● Supplied records
(* ===== verification/RunRegistry.v ===== *)
(** The registry of SubAgent runs, grouped by conversation.

    Source: src/src/infrastructure/agent/subagent/run_registry.py, in memory
    only ([store = None]) or with a store behind the interface
    [RunRepository], the [SubAgentRunRepository] protocol; [RunStore] has the
    stores of the sources.  A load that fails is [None]; [unread] is what
    it leaves in memory, nothing for a repository, the runs there were for
    a JSON file.  A save that raises leaves the store as it was.  Each call reads the clock once; the file lock is what
    makes a call one atomic step. *)

From stdpp Require Import pretty.
From S2P Require Import Prelude Machine Bfs PyText SubAgentRun.

Open Scope string_scope.
Open Scope list_scope.
Open Scope nat_scope.

Notation bucket := (list (string * SubAgentRun)).
Notation runs_map := (list (string * list (string * SubAgentRun))).

(** * The repository *)

Class RunRepository (St : Type) : Type := {
  load_runs : St → option runs_map * St;
  save_runs : runs_map → St → St;
  unread : runs_map → runs_map;
}.
Arguments unread St {_}.
(** A repository that works: [held rs st] says that it answers and holds the
    snapshot [rs].  What a load gives back of a snapshot that can be kept may
    differ from it, once; [RunStore] has the instances. *)
Class ReliableRepository (St : Type) `{RunRepository St} : Type := {
  held : runs_map → St → Prop;
  keepable : runs_map → Prop;
  stored : runs_map → runs_map;
  held_load : ∀ rs st, held rs st → (load_runs st).1 = Some rs ∧ held rs (load_runs st).2;
  held_save : ∀ rs rs' st, held rs st → keepable rs' → held (stored rs') (save_runs rs' st);
  held_stored : ∀ rs st, held rs st → stored rs = rs;
}.

(** One cell that holds the snapshot. *)
#[export] Instance cell_repository : RunRepository runs_map := {
  load_runs := λ st, (Some st, st);
  save_runs := λ rs _, rs;
  unread := λ _, [];
}.

(** * State *)

Record config : Type := mkConfig {
  max_runs_per_conversation : Z;
  terminal_retention : Z;
  recover_inflight_on_boot : bool;
  sync_across_processes : bool;
}.
(** The clamping of [__init__]; a retention of seconds becomes microseconds. *)
Definition new_config (max_runs retention : Z) (recover sync : bool) : config :=
  mkConfig (Z.max 1 max_runs) (Z.max 0 retention * 1000000) recover sync.

Record registry (St : Type) : Type := mkReg {
  runs : runs_map;
  store : option St;
}.
Arguments mkReg {St}.
Arguments runs {St}.
Arguments store {St}.

Inductive reg_error : Type :=
  | RunError (e : run_error)
  | ProtectedKeys (keys : list string).

Definition PROTECTED_METADATA_KEYS : list string :=
  ["lineage_root_run_id"; "parent_run_id"; "requester_session_key"].

Definition strip_protected_metadata (m : metadata_dict) : metadata_dict :=
  filter (λ kv, kv.1 ∉ PROTECTED_METADATA_KEYS) m.
Definition ensure_no_protected (m : metadata_dict) : result reg_error unit :=
  match filter (.∈ dkeys m) PROTECTED_METADATA_KEYS with
  | [] => Ok tt
  | keys => Err (ProtectedKeys keys)
  end.
(** [{**d, **e}] *)
Definition dict_update (d e : metadata_dict) : metadata_dict :=
  foldl (λ d kv, dset kv.1 kv.2 d) d e.

(** The truth value of a looked-up value, and [str(v or "")]. *)
Definition meta_truthy (v : option pyval) : bool := from_option py_truth false v.
Definition meta_text (v : option pyval) : string :=
  if meta_truthy v then from_option py_str "" v else "".

Definition is_active (r : SubAgentRun) : bool := run_active (status r).
(** [run.ended_at or run.created_at] *)
Definition end_key (r : SubAgentRun) : Z := default (created_at r) (ended_at r).
Definition bucket_of (c : string) (rs : runs_map) : bucket := dget_or [] c rs.

Section registry.
Context {St : Type} `{RunRepository St} (cfg : config).
Implicit Types (g : registry St).

(** * Synchronisation *)

Definition sync_locked g : registry St :=
  match store g with
  | None => g
  | Some st => let '(rs, st') := load_runs st in mkReg (default (unread St (runs g)) rs) (Some st')
  end.
Definition sync g : registry St :=
  if sync_across_processes cfg && bool_decide (is_Some (store g)) then sync_locked g else g.
Definition persist_locked g : registry St :=
  match store g with
  | None => g
  | Some st => mkReg (runs g) (Some (save_runs (runs g) st))
  end.

(** * Eviction *)

Definition expired (now : Z) (r : SubAgentRun) : bool :=
  negb (is_active r) && bool_decide (end_key r <= now - terminal_retention cfg)%Z.
Definition evict_expired (now : Z) (b : bucket) : bucket :=
  if bool_decide (terminal_retention cfg <= 0)%Z then b
  else foldl (λ b r, if expired now r then ddel (run_id r) b else b) b (dvals b).

Fixpoint trim (terminal : list SubAgentRun) (b : bucket) : bucket :=
  match terminal with
  | [] => b
  | r :: terminal' =>
      if bool_decide (max_runs_per_conversation cfg < Z.of_nat (length b))%Z
      then trim terminal' (ddel (run_id r) b)
      else b
  end.
Definition older (x y : SubAgentRun) : bool := Z.leb (end_key x) (end_key y).
Definition evict_bucket (now : Z) (b : bucket) : bucket :=
  let b1 := evict_expired now b in
  if bool_decide (Z.of_nat (length b1) <= max_runs_per_conversation cfg)%Z then b1
  else trim (sort_by older (filter (λ r, is_active r = false) (dvals b1))) b1.
Definition evict_if_needed (now : Z) (c : string) (rs : runs_map) : runs_map :=
  match bucket_of c rs with
  | [] => rs
  | b => dset c (evict_bucket now b) rs
  end.

(** * Mutation *)

Definition upsert_locked (now : Z) (r : SubAgentRun) g : registry St :=
  let c := conversation_id r in
  let rs := dset c (dset (run_id r) r (bucket_of c (runs g))) (runs g) in
  persist_locked (mkReg (evict_if_needed now c rs) (store g)).

Definition mutate_run (now : Z) (c rid : string) (expected : list SubAgentRunStatus)
    (mutator : SubAgentRun → result run_error SubAgentRun) g : registry St * option SubAgentRun :=
  let g := sync_locked g in
  match dget rid (bucket_of c (runs g)) with
  | None => (g, None)
  | Some r =>
      if negb (bool_decide (expected = [])) && negb (bool_decide (status r ∈ expected))
      then (g, None)
      else
        match mutator r with
        | Err _ => (g, None)
        | Ok r' => (upsert_locked now r' g, Some r')
        end
  end.

(** [replace(run, metadata={**run.metadata, **metadata})] when [metadata] is given. *)
Definition with_extra (meta : metadata_dict) (r : SubAgentRun) : result run_error SubAgentRun :=
  match meta with [] => Ok r | _ => with_metadata (dict_update (metadata r) meta) r end.

Definition create_run (now : Z) (fresh : string) (c name tsk : string) (meta : metadata_dict)
    (rid requester parent lineage : option string) g : registry St * result reg_error SubAgentRun :=
  let m := strip_protected_metadata meta in
  let put key v m := if truthy_opt v then dset key (PStr (default "" v)) m else m in
  let m := put "requester_session_key" requester m in
  let m := put "parent_run_id" parent m in
  let m := put "lineage_root_run_id" lineage m in
  let g := sync_locked g in
  let rid := if truthy_opt rid then default "" rid else fresh in
  match new_run c name tsk rid m now with
  | Err e => (g, Err (RunError e))
  | Ok r =>
      match (if meta_truthy (dget "lineage_root_run_id" m) then Ok r
             else with_metadata (dset "lineage_root_run_id" (PStr (run_id r)) m) r) with
      | Err e => (g, Err (RunError e))
      | Ok r => (upsert_locked now r g, Ok r)
      end
  end.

● Activity
Your answer must consist of every line from the listing that holds the string "pyval".

● Exercise solution
Definition meta_truthy (v : option pyval) : bool := from_option py_truth false v.
Definition meta_text (v : option pyval) : string :=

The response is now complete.